According to legend, it was Alexander the Great who first brought sugar canes – or at least stories of them – back to Greece after a military expedition to India. Around 300 BC, his admiral Nearchos sailed from the Persian Gulf along the Indus River, where the sugar canes grew side by side, swaying in the wind. Nearchos reached for a cane and tasted it, and exclaimed, “Indian canes that make sugar without bees.”
The Arabs brought sugar to the western Mediterranean region. They cultivated sugar canes in southern Spain and Sicily after occupying these areas. In the Middle Ages, Venice was Europe's main importer and exporter of sugar. Raw cane sugar was imported from India and refined in Venice before being exported to the rest of Europe.
White gold
Sugar was extremely expensive, and was known as “white gold”. Wealthy people actually stored sugar as a form of savings.
One story tells of a bishop who bought sugar from Portuguese merchants for many years and stored it in his chamber. When he died, his possessions were divided between the cloister's monks. These possessions included the sugar. The monks tasted it expectantly, but grimaced in disgust. Instead of being sweet, it had a bitter, unpleasant taste. They didn't know that the sugar had been transported across Egypt by camel. During the journey it had absorbed the camel's sweat, which turned it bitter. Deprived of its sweetness, the sugar was now worthless.
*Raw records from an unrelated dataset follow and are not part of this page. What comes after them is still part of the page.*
(** The timer's event reaches the exchange. *)
Lemma timer_ok x : inv x -> enabled x XTimer -> exists x', step x XTimer = Ret x' /\ inv x'.
Proof.
  intros (Hi & Hs & St) En. destruct x as [h fi]. cbn in *.
  destruct (raised (tfsm (timer h))) as [|[ev type] rest] eqn:Er; [done|].
  destruct (Timer.deliver_event (timer h) fi (fsm_st (tfsm (timer h))) (ev, type) rest Hi) as (-> & Hi' & Hty); [done|].
  set (t := Timer.set_tfsm (timer h) (Fsm (fsm_st (tfsm (timer h))) [])) in *. cbn in Hty.
  assert (Lt : forall st, fsm_st (tfsm (timer h)) = st -> looks t st []) by (by intros st <-).
  clearbody t.
  assert (Nl : forall st, ~ looks (timer h) st []) by (intros st [_ E]; by rewrite Er in E).
  assert (Stop : forall st, stopping_timer (timer h) -> looks t FSM_IDLE [] /\ type = NN_TIMER_STOPPED \/ st).
  { intros st [L | [E1 E2]]; [by apply Nl in L|]. left. rewrite Er in E2. injection E2 as _ ->. by split; [apply Lt|]. }
  assert (Run : running_timer (timer h) -> looks t FSM_ACTIVE [] /\ type = NN_TIMER_TIMEOUT).
  { intros [L | [E1 E2]]; [by apply Nl in L|]. rewrite Er in E2. injection E2 as _ ->. by split; [apply Lt|]. }
  unfold timer_event. set (h1 := h ⦃ timer := t ⦄).
  assert (Timeout : hfsm h = Fsm FSM_ACTIVE [] -> usock h = true -> running_timer (timer h) ->
    exists x', (h2 ← stop_timer h1 NN_STREAMHDR_STATE_STOPPING_TIMER_ERROR; Ret (Exchange h2 fi)) = Ret x' /\ inv x').
  { intros F U L. destruct (Run L) as [L' _]. apply failed_ok; try by destruct h.
    - destruct h. by left.
    - destruct h. apply L'. }
  assert (Finish : forall b, hfsm h = Fsm FSM_ACTIVE [] -> stopping_timer (timer h) -> clean h ->
    (b = NN_STREAMHDR_ERROR \/ b = NN_STREAMHDR_OK /\ valid_header ispeer (protohdr h) = Ret true) ->
    exists x', (h2 ← handle_stopping h1 b NN_STREAMHDR_SRC_TIMER type; Ret (Exchange h2 fi)) = Ret x' /\ inv x').
  { intros b F L C Hb. destruct (Stop False L) as [[L' ->] | []]. subst h1. destruct h as [fm st tm us uo ph0 r tx0 sw].
    cbn in *. subst fm. eexists. split; [reflexivity|]. split; [done|]. split; [done|].
    apply at_done; cbn; try done. destruct Hb as [-> | [-> V]]; auto. }
  destruct St as [F E L C | F E L U R | F E L U R | F E L C | F E L V C | F E L U' C | F E L C];
    try (by destruct (Nl FSM_IDLE)).
  all: assert (F1 : hfsm h1 = hfsm h) by by destruct h. all: assert (S1 : state h1 = state h) by by destruct h.
  5: { destruct (Stop False L) as [[[Lf Lr] ->] | []]. unfold nn_fsm_feed. cbn [fsm streamhdr_object shutdown_fn].
    rewrite F1, F, decide_False by (intros Hn; by apply Hn). unfold nn_streamhdr_shutdown.
    change ((NN_STREAMHDR_SRC_TIMER =? NN_FSM_ACTION) && (NN_TIMER_STOPPED =? NN_FSM_STOP)) with false. cbn [mbind outcome_bind].
    rewrite S1, E, decide_True by done. subst h1. destruct h as [fm st tm us uo ph0 r tx0 sw]. cbn [hfsm timer state] in *. subst fm.
    unfold Timer.nn_timer_isidle, nn_fsm_isidle, nn_fsm_event_active.
    eexists. split; [cbn; rewrite Lf, Lr; reflexivity|].
    split; [done|]. split; [done|]. by apply at_idle; [right | | split|]. }
  all: rewrite feed_active by (by rewrite F1, F); unfold nn_streamhdr_handler; rewrite S1, E.
  - destruct (Run L) as [_ ->]. by apply Timeout.
  - destruct (Run L) as [_ ->]. by apply Timeout.
  - apply Finish; auto.
  - apply Finish; auto.
Qed.

Lemma owner_ok x : inv x -> enabled x XOwner -> exists x', step x XOwner = Ret x' /\ inv x'.
Proof.
  intros (Hi & Hs & St) [_ En]. destruct x as [h fi]. cbn in *.
  destruct h as [fm st tm us uo ph0 r tx0 sw]. cbn in *.
  destruct St as [F E L C | F E L U R | F E L U R | F E L C | F E L V C | F E L U' C | F E L C]; cbn in *; subst;
    try (by destruct En).
  - destruct F as [-> | ->]; [done|]. eexists. split; [reflexivity|]. split; [done|]. split; [done|]. apply at_idle; cbn; auto.
  - destruct F as [-> | [-> | [-> V]]]; [done | |]; eexists; (split; [reflexivity|]); (split; [done|]); (split; [done|]);
      apply at_done; cbn; auto.
Qed.

(** Whatever happens next, it goes through. *)
Lemma exchange_step_ok x l : inv x -> enabled x l -> ~ late x l -> exists x', step x l = Ret x' /\ inv x'.
Proof.
  intros Hi En Nl. destruct l.
  - by apply start_ok.
  - by apply stop_ok.
  - apply socket_ok; auto.
  - apply socket_ok; eauto.
  - apply socket_ok; auto.
  - apply socket_ok; auto 6.
  - by apply worker_ok.
  - by apply timer_ok.
  - by apply owner_ok.
Qed.

(** An event of the socket that comes when the exchange is over. *)
Lemma late_aborts x l : inv x -> enabled x l -> late x l -> step x l = Abort.
Proof.
  intros (Hi & Hs & St) En (T & Hl). destruct x as [h fi]. unfold timer_stopping in T. cbn in *.
  assert (F : hfsm h = Fsm FSM_ACTIVE []).
  { destruct T as [T | T]; destruct St as [F E | F E | F E | F E | F E | F E | F E]; try done; by rewrite E in T. }
  assert (H : forall h' type, fsm_st (hfsm h') = FSM_ACTIVE -> state h' = state h -> type <> NN_USOCK_ERROR ->
    nn_fsm_feed (H := streamhdr_object ispeer) h' NN_STREAMHDR_SRC_USOCK type 0 = Abort).
  { intros h' type F' E' Hn. rewrite feed_active by done. unfold nn_streamhdr_handler. rewrite E'.
    destruct T as [-> | ->]; unfold handle_stopping; change (NN_STREAMHDR_SRC_USOCK =? NN_STREAMHDR_SRC_USOCK) with true;
      cbn match; by rewrite (proj2 (Z.eqb_neq _ _) Hn). }
  destruct l; try done; cbn [step hdr]; unfold usock_sent, usock_received, usock_event.
  - rewrite H by (done || (destruct h; cbn in *; by subst)). done.
  - destruct En as (_ & _ & _ & Hd). rewrite write_header by done. cbn [mbind outcome_bind].
    rewrite H by (done || (destruct h; cbn in *; by subst)). done.
  - rewrite H by (done || by rewrite F). done.
Qed.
A rise in sugar production
Sugar production increased in the late 15th century when explorers brought sugar cane further south. For instance, Henry the Navigator brought it from Sicily to Crete. Initially, the juice was extracted using hand-operated presses. People later began using mills drawn by animals, and eventually, the juice was pressed using water power.
Colonies and sugar cultivation
During his travels, Columbus discovered that the Caribbean had the perfect climate for growing sugar cane. He had learned about the cultivation of cane in Madeira, and brought sugar cane to America and the West Indies, where it was planted and grown on big plantations. The raw sugar was shipped back to Europe to be refined and sold. Following the rise in sugar production, sugar became more widely traded and was no longer reserved for the upper classes.
In the 17th century, most European countries had colonies throughout the world where they could grow their own sugar cane. An unpleasant aspect of sugar's history is that slaves were shipped to the colonies from Africa to work on the plantations.
The transition to sugar beets
During the Napoleonic Wars (1803-1815), Napoleon blocked the ocean trade routes to prevent sugar from being imported by ship. As a result, Europeans sought a substitute for sugar cane. They discovered that sugar could be extracted from sugar beets. However, the beets had a very low sugar content at the time, which caused sugar prices to rise.
After the Napoleonic Wars, the French released control of the trade routes and cane sugar became available again. Beet sugar production now became redundant. However, things changed again when slavery was abolished in the mid-19th century and the cheap labour disappeared – causing the price of cane sugar to rocket again. By this time, the sugar beet had been developed and now had the same sugar content as sugar cane. A completely new chapter of European sugar history was about to begin.
However, over half of today's global sugar production still comes from sugar cane.